The forum’s April 28-May 1 annual meet at Good Shepherd Convent Bengaluru deliberated the theme, “Towards a Gender Just Church.”

The participants said they are pained at the indifference and silence of the Church leaders to sexual abuse survivors, including religious women.

“We are deeply disturbed by the double standards with which the survivors and their supporters are further victimized while the alleged offenders are sympathized and defended in various ways,” said a statement issued by the forum after the meeting.

The statement also noted that the notion of gender justice still remains an ambivalent concept or, a mismatch within the framework of the institutional Church.

“While the Christian doctrine affirms equality between women and men on the biblical foundation of the creation of humans ‘in God’s image’ (Gen.1: 26-28), women’s experience of discrimination, silencing and exclusion within the ecclesiastical structures point to the contrary,” the statement said.
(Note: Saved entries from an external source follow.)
(** * Series block iteration (package tile)

    A shallow embedding of [series_block_iterator.go]: the orchestrator
    [seriesBlockIter] that walks the series of an [fs.CrossBlockReader] and,
    for each of them, re-targets one cross-block iterator and one series
    frame iterator.

    The orchestrator only talks to its collaborators (the reader, the
    recorder, the cross-block iterator, the frame iterator) through method
    calls on pointers.  The collaborators are therefore an interface
    ([Collaborators]) over an arbitrary world of heap objects, and every
    method call of the orchestrator is written to a call log, so that the
    order and the receivers of the calls can be stated. *)

From stdpp Require Import base numbers option list strings gmap.

Local Open Scope Z_scope.

(** ** Data *)

(** A Go [error]: [None] is [nil]. *)
Definition error : Type := option string.

(** [xtime.UnixNano] is an [int64] count of nanoseconds; the orchestrator
    stores and forwards such values and does no arithmetic on them. *)
Definition UnixNano : Type := Z.

(** The address of a heap object.  A pointer obtained from a constructor is
    never [nil]. *)
Abbreviation ptr := nat.

(** [ident.ID] and [ident.TagIterator] are interface values: [None] is the
    [nil] interface, which is what the zero-valued fields of a fresh
    [seriesBlockIter] hold. *)
Definition ident_ID : Type := option string.
Definition ident_TagIterator : Type := option (list (string * string)).

(** Modelled from the spec: the datapoint [{timestamp, value}] of section 3;
    the [float64] value is carried as its 64-bit pattern. *)
Record Datapoint : Type := mkDatapoint { Timestamp : UnixNano; Value : Z }.

(** Modelled from the spec: what a block's cursor yields when it is read: a
    decoded datapoint, or a read/decode error on a corrupt segment. *)
Inductive encoded : Type :=
| EncDatapoint (dp : Datapoint)
| EncCorrupt (msg : string).

(** Modelled from the spec: [fs.BlockRecord], "an opaque handle to one
    encoded segment for one retention block: a start time, a block size, and
    a readable cursor over encoded datapoints". *)
Record BlockRecord : Type := mkBlockRecord {
  blockStart : UnixNano;
  blockSize : Z;
  segment : list encoded
}.

(** The value of the interface [recorder]: the dynamic type chosen at
    construction and the pointer to the object. *)
Inductive recorder : Type :=
| datapointRecorder (p : ptr)       (* columnar, arrow (arena) backed *)
| flatDatapointRecorder (p : ptr).  (* flat *)

Definition recorder_ptr (r : recorder) : ptr :=
  match r with datapointRecorder p | flatDatapointRecorder p => p end.

Definition is_arrow (r : recorder) : bool :=
  match r with datapointRecorder _ => true | flatDatapointRecorder _ => false end.

(** The fields of [Options] that [NewSeriesBlockIterator] reads. *)
Record Options : Type := mkOptions {
  UseArrow : bool;
  Start : UnixNano;
  FrameSize : UnixNano;
  ReaderIteratorPool : option ptr
}.

(** ** The collaborators *)

(** Method calls the orchestrator makes, with receiver and arguments. *)
Inductive call : Type :=
| Call_reader_Next (r : ptr)
| Call_reader_Err (r : ptr)
| Call_reader_Current (r : ptr)
| Call_newDatapointRecorder
| Call_newFlatDatapointRecorder
| Call_newSeriesFrameIterator (rec : recorder)
| Call_NewCrossBlockIterator (pool : option ptr)
| Call_recorder_release (rec : recorder)
| Call_blockIter_Reset (bi : ptr) (records : list BlockRecord)
| Call_blockIter_Close (bi : ptr)
| Call_iter_Reset (it : ptr) (start step : UnixNano) (source : ptr)
| Call_iter_Close (it : ptr).

(** The methods of the collaborators as transformers of a world [W] of
    objects.  [recorder.release] and [CrossBlockIterator.Close] are called as
    statements and yield nothing; [SeriesFrameIterator.Close] yields the
    [error] that [Close] returns. *)
Class Collaborators (W : Type) : Type := {
  reader_Next : ptr → W → bool * W;
  reader_Current : ptr → W → (ident_ID * ident_TagIterator * list BlockRecord) * W;
  reader_Err : ptr → W → error * W;
  newDatapointRecorder : W → ptr * W;
  newFlatDatapointRecorder : W → ptr * W;
  recorder_release : recorder → W → W;
  newSeriesFrameIterator : recorder → W → ptr * W;
  iter_Reset : ptr → UnixNano → UnixNano → ptr → W → W;
  iter_Close : ptr → W → error * W;
  NewCrossBlockIterator : option ptr → W → ptr * W;
  blockIter_Reset : ptr → list BlockRecord → W → W;
  blockIter_Close : ptr → W → W
}.

(** The world together with the log of the calls made so far. *)
Record Env (W : Type) : Type := mkEnv { world : W; calls : list call }.
Arguments mkEnv {W} _ _.
Arguments world {W} _.
Arguments calls {W} _.

(** Computations that call collaborators. *)
Definition M (W A : Type) : Type := Env W → A * Env W.

#[global] Instance M_ret {W} : MRet (M W) := fun A a e => (a, e).

#[global] Instance M_bind {W} : MBind (M W) :=
  fun A B k m e => let '(a, e') := m e in k a e'.

#[global] Instance M_fmap {W} : FMap (M W) :=
  fun A B f m e => let '(a, e') := m e in (f a, e').

(** A call that yields a result. *)
Definition invoke {W A} (c : call) (f : W → A * W) : M W A :=
  fun e => let '(a, w) := f (world e) in (a, mkEnv w (calls e ++ [c])).

(** A call made as a statement. *)
Definition invoke_ {W} (c : call) (f : W → W) : M W unit :=
  fun e => (tt, mkEnv (f (world e)) (calls e ++ [c])).

(** ** The orchestrator *)

(** The struct [seriesBlockIter].  The reader, the frame iterator and the
    cross-block iterator are held by pointer; the recorder as the interface
    value it was constructed as. *)
Module seriesBlockIter.
Record t : Type := mk {
  reader : ptr;
  err : error;
  exhausted : bool;
  step : UnixNano;
  start : UnixNano;
  recorder : recorder;
  iter : ptr;
  blockIter : ptr;
  tags : ident_TagIterator;
  id : ident_ID
}.
End seriesBlockIter.

Abbreviation seriesBlockIter := seriesBlockIter.t.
Catholic nun dies in road accident near Jabalpur

A Catholic nun died on the spot and another suffered serious injuries on May 12 when their scooter collided with a truck near Jabalpur in Madhya Pradesh.

According to Jabalpur Church sources, Sisters Manju Sisodia and Agnes Surin were traveling from Sagar to Rimjha, some 135 km southeast, when a truck hit their Activa scooter from behind. While Sister Surin died on the spot, Sister Sisodia was admitted to a hospital in Jabalpur.